Throughout the act-up, artist Abby Wilkymacky from Mind Flower Studio created an image to visually represent and map the topics discussed in the conversation.
By Josephine Mueller ’21
The LOVE Pilot Program kicked off its second semester with an act-up on Feb. 25, “Mapping and Dismantling Systemic Racism.”
After last semester’s teach-in events, the LOVE program is moving toward action. Speakers at the first act-up included Alex Otieno, assistant professor of Sociology, Anthropology, and Criminal Justice; Tonya Bah (T-Bah), strategist and member of Free the Ballot; and Kelsey Koelzer, women’s ice hockey head coach. They talked of how they’ve experienced and encountered systemic racism, institutions that reinforce or push against racism, how Arcadia can develop and advance, and how it’s crucial to further anti-racism work even when exhausted.
Bah noted how personal systematic racism is; she explained that when a cashier asked if she wanted a receipt, it triggered her.
“I'm Black—would I like a receipt?” she said. “Do you know what happens if I walk out of the store and I'm challenged by anybody in law enforcement, whether or not I've actually purchased the items that I carry on my person? It can run the gambit. I could be tossed up against the wall. I could be followed in my car. The idea of anybody asking me after I use my money and purchase something if I would like a receipt, triggers me.”
Public funding, redlining, public policy, voting, the power of community, the lack of Black leadership in sports, racialization, and access to resources were all topics explored at the act-up. Otieno talked about how when he lived in Kenya, his Blackness was not the defining part of his identity, but it changed when he moved to America. He also echoed sentiments from the previous semester’s teach-in on microaggressions: Like Dr. Favian Guertin-Martin, he too experienced a time when he was on campus on a Saturday in casual clothes and was not allowed into Boyer Hall because he was not recognized, and Koelzer explained that while it sometimes feels like a constant uphill battle, you have to keep going.
“There are instances where I just want to be Kelsey,” she said. “I don't necessarily want to be first recognized as the Black girl who made it, so to speak, or the token who’s made it. But it's very easy for me to push those feelings down and flip the switch in my head to say, okay, you have this platform, you need to use it. A lot of what I say as a coach is about educating and being respectful and finding ways to get those answers for yourself. If you know someone's not comfortable with that conversation then you need to move on, but finding a way to educate yourself without putting too much of a burden on people of color within your community because you're not the only person asking those questions.”
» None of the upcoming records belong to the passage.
(** C12: a server that is told to stop stops: in every execution of [Serve]
    (any number of listeners, any mix of options, any interleaving of its
    goroutines with requests, deliveries, expiry, rewrites and accepted
    connections) in which the context is cancelled, clients eventually hang
    up and no runnable goroutine is starved, [Serve] returns; and none of the
    steps it waits for can be stuck. *)
Theorem shutdown_returns es w path mode primary file open_ok stat_ok s listeners metricsAddr f lab i :
  Serve_start es (NewMulti w path mode primary) file open_ok stat_ok = Some s →
  (0 < listeners)%nat → f 0%nat = Serve_launch s listeners metricsAddr →
  execution f lab → l_cancelled (f i) = true →
  (∀ n t, enabled t (f n) → ∃ l', lstep (f n) (Some t) l') ∧
  ∃ j, (i ≤ j)%nat ∧ l_main (f j) = Returned.
Proof.
  intros Hs Hn Hf Hex Hc.
  assert (life_ok (f 0%nat)) as H0 by (rewrite Hf; by eapply launch_start_ok).
  split; [intros n t; by eapply enabled_can_step, exec_ok|].
  destruct (listeners_close f lab Hex H0 i Hc) as (j & Hj & Hcl).
  destruct (closing_returns f lab Hex H0 j Hcl) as (j2 & Hj2 & Hr). exists j2. split; [lia|done].
Qed.

(** C27: [Serve] returns only after the context was cancelled, every accept
    loop and background goroutine ended and every connection was torn down,
    so the log is closed last, and nothing that runs afterwards (delivery
    goroutines may) changes a key or a byte of the log. *)
Theorem shutdown_ordered es w path mode primary file open_ok stat_ok s listeners metricsAddr tr l :
  Serve_start es (NewMulti w path mode primary) file open_ok stat_ok = Some s →
  (0 < listeners)%nat → runs lstep (Serve_launch s listeners metricsAddr) tr l →
  l_main l = Returned →
  l_cancelled l = true ∧ l_loops l = replicate (length (l_loops l)) false ∧
  sy_conns (l_sys l) = ∅ ∧ l_running l = [] ∧
  ∀ tr' l', runs lstep l tr' l' →
    l_main l' = Returned ∧
    s_world (sy_server (l_sys l')) = s_world (sy_server (l_sys l)) ∧
    shards (s_db (sy_server (l_sys l'))) = shards (s_db (sy_server (l_sys l))).
Proof.
  intros Hs Hn Hr Hm.
  pose proof (runs_life_ok _ _ _ (launch_start_ok _ _ _ _ _ _ _ _ _ _ metricsAddr Hs Hn) Hr) as Hok.
  assert (∀ i b, l_loops l !! i = Some b → b = false) as Hl by (apply (lo_loops _ Hok); by rewrite Hm).
  split_and!.
  - apply (lo_closed _ Hok). destruct (l_loops l) as [|b loops] eqn:E; [by destruct (lo_some _ Hok)|].
    assert (b = false) as -> by by apply (Hl 0%nat).
    pose proof (lo_exited _ Hok 0%nat) as He. rewrite E in He. specialize (He eq_refl). lia.
  - symmetry. apply replicate_as_elem_of. split; [done|]. intros b Hb.
    apply list_elem_of_lookup_1 in Hb as [i Hi]. by eapply Hl.
  - apply (lo_conns _ Hok); by rewrite Hm.
  - by apply (lo_over _ Hok).
  - intros tr' l' Hr'. by eapply returned_runs.
Qed.

(** A client that stays connected keeps the server from stopping: as
    long as the handler of a connection has not ended, no execution of any
    length, signal or not, gets [Serve] past its wait for connections, so the
    log is neither closed nor synced by a shutdown. *)
Theorem idle_client_blocks_shutdown es w path mode primary file open_ok stat_ok s listeners metricsAddr
    tr l c tr' l' :
  Serve_start es (NewMulti w path mode primary) file open_ok stat_ok = Some s →
  (0 < listeners)%nat → runs lstep (Serve_launch s listeners metricsAddr) tr l →
  is_Some (sy_conns (l_sys l) !! c) →
  runs lstep l tr' l' → TClient c ∉ tr' →
  is_Some (sy_conns (l_sys l') !! c) ∧ (l_main l' = WaitAccept ∨ l_main l' = WaitConns).
Proof.
  intros Hs Hn Hr Hc Hr' Ht.
  pose proof (runs_life_ok _ _ _ (launch_start_ok _ _ _ _ _ _ _ _ _ _ metricsAddr Hs Hn) Hr) as Hok.
  clear Hr. assert (is_Some (sy_conns (l_sys l') !! c) ∧ life_ok l') as [Hc' Hok'].
  { induction Hr' as [|l l1 tr' l' Hst _ IH|l t l1 tr' l' Hst _ IH]; [done|..];
      apply IH; try set_solver; try (by eapply lstep_ok); eapply conn_stays; set_solver. }
  split; [done|]. by eapply conn_open_main.
Qed.
End properties.

Lemma shutdown_returns_witness : ∃ j, (2 ≤ j)%nat ∧ l_main (script_state j) = Returned.
Proof.
  refine (proj2 (@shutdown_returns plain_unicode (λ _, quiet 0) empty_fs [] FsyncNo [] Replay.Missing true true
    bare_server 1 [] script_state script_label 2 _ _ _ (@script_execution plain_unicode) _)).
  - reflexivity.
  - lia.
  - reflexivity.
  - reflexivity.
Defined.

Lemma shutdown_ordered_witness :
  sy_conns (l_sys script_end) = ∅ ∧
  ∀ tr' l', runs (@lstep plain_unicode) script_end tr' l' → l_main l' = Returned.
Proof.
  destruct (@shutdown_ordered plain_unicode (λ _, quiet 0) empty_fs [] FsyncNo [] Replay.Missing true true
    bare_server 1 [] _ script_end eq_refl ltac:(lia)
    (execution_window script_state script_label 0 15 script_execution) eq_refl)
    as (_ & _ & Hc & _ & Hl).
  split; [exact Hc|]. intros tr' l' Hr. exact (proj1 (Hl tr' l' Hr)).
Defined.

(** The script up to the wait for its client, who has not hung up. *)
Lemma idle_client_blocks_shutdown_witness :
  l_main (script_state 5) = WaitAccept ∨ l_main (script_state 5) = WaitConns.
Proof.
  refine (proj2 (@idle_client_blocks_shutdown plain_unicode (λ _, quiet 0) empty_fs [] FsyncNo [] Replay.Missing
    true true bare_server 1 [] _ (script_state 1) 0 _ (script_state 5) eq_refl ltac:(lia)
    (execution_window script_state script_label 0 1 script_execution) _
    (execution_window script_state script_label 1 4 script_execution) _)).
  - eexists. reflexivity.
  - set_solver.
Defined.
(* ===== verification/Metrics.v ===== *)
(** [internal/metrics]: the recording helpers, the registration of the live
    gauges, and the server with its metrics.

    The Prometheus client is a parameter: what it does with each call is
    stated as laws on the readings a scrape returns.  The readings are
    integers (the client adds float64 ones, exact up to 2^53). *)

From Stdlib Require Import Floats.SpecFloat.
From S2P Require Import Prelude Lts GoLib Protocol PubSub Store Db Expiry Cmd Aof Replication Server.
From S2P Require Import CmdFacts CmdSpec ServerFacts.

(** * The client library *)

(** The calls the package makes on its metric objects: [commandsTotal],
    [commandDuration], [aofBytesWritten], [aofFsyncDuration] and
    [connectionsActive]. *)
Inductive prom_call :=
  | CommandInc (cmd result : bytes)
  | CommandObserve (cmd : bytes) (seconds : spec_float)
  | BytesAdd (n : Z)
  | FsyncObserve (seconds : spec_float)
  | ConnInc
  | ConnDec.

Definition gauge_delta (c : prom_call) : Z :=
  match c with ConnInc => 1 | ConnDec => -1 | _ => 0 end.

Definition bytes_delta (c : prom_call) : Z :=
  match c with BytesAdd n => n | _ => 0 end.

Definition series_of (c : prom_call) : gset (bytes * bytes) :=
  match c with CommandInc cmd result => {[(cmd, result)]} | _ => ∅ end.

Definition count_of (l : bytes * bytes) (c : prom_call) : Z :=
  if bool_decide (l ∈ series_of c) then 1 else 0.

(** The readings: the gauge, the counter of log bytes, the value of a counter
    of the vector, and the label pairs that exist. *)
Class Prometheus := {
  registry : Type;
  empty_registry : registry;
  call : prom_call → registry → registry;
  gauge_value : registry → Z;
  bytes_value : registry → Z;
  counter_value : bytes * bytes → registry → Z;
  series : registry → gset (bytes * bytes)
}.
This spring, the LOVE Pilot Program has organized participants into the following working groups, in addition to their affinity groups, to discuss specific areas affected by systemic racism and propose solutions:
Public Health Disparity: Pandemic Realities
Racialized [Mis]Representation in Arts and Athletics: A Dialogue
Potential Denied: [In]Equitable Access to Career Opportunity
Not So Sweet: Facing the History of Grey Towers Castle and the Sugar Industry
Who Counts? Black Lives and the PA Prison Pipeline
The LOVE Pilot Program is a space for Arcadia students, staff, and faculty to explore issues of identity, racism, and systemic discrimination, and to examine their own role within society as change agents.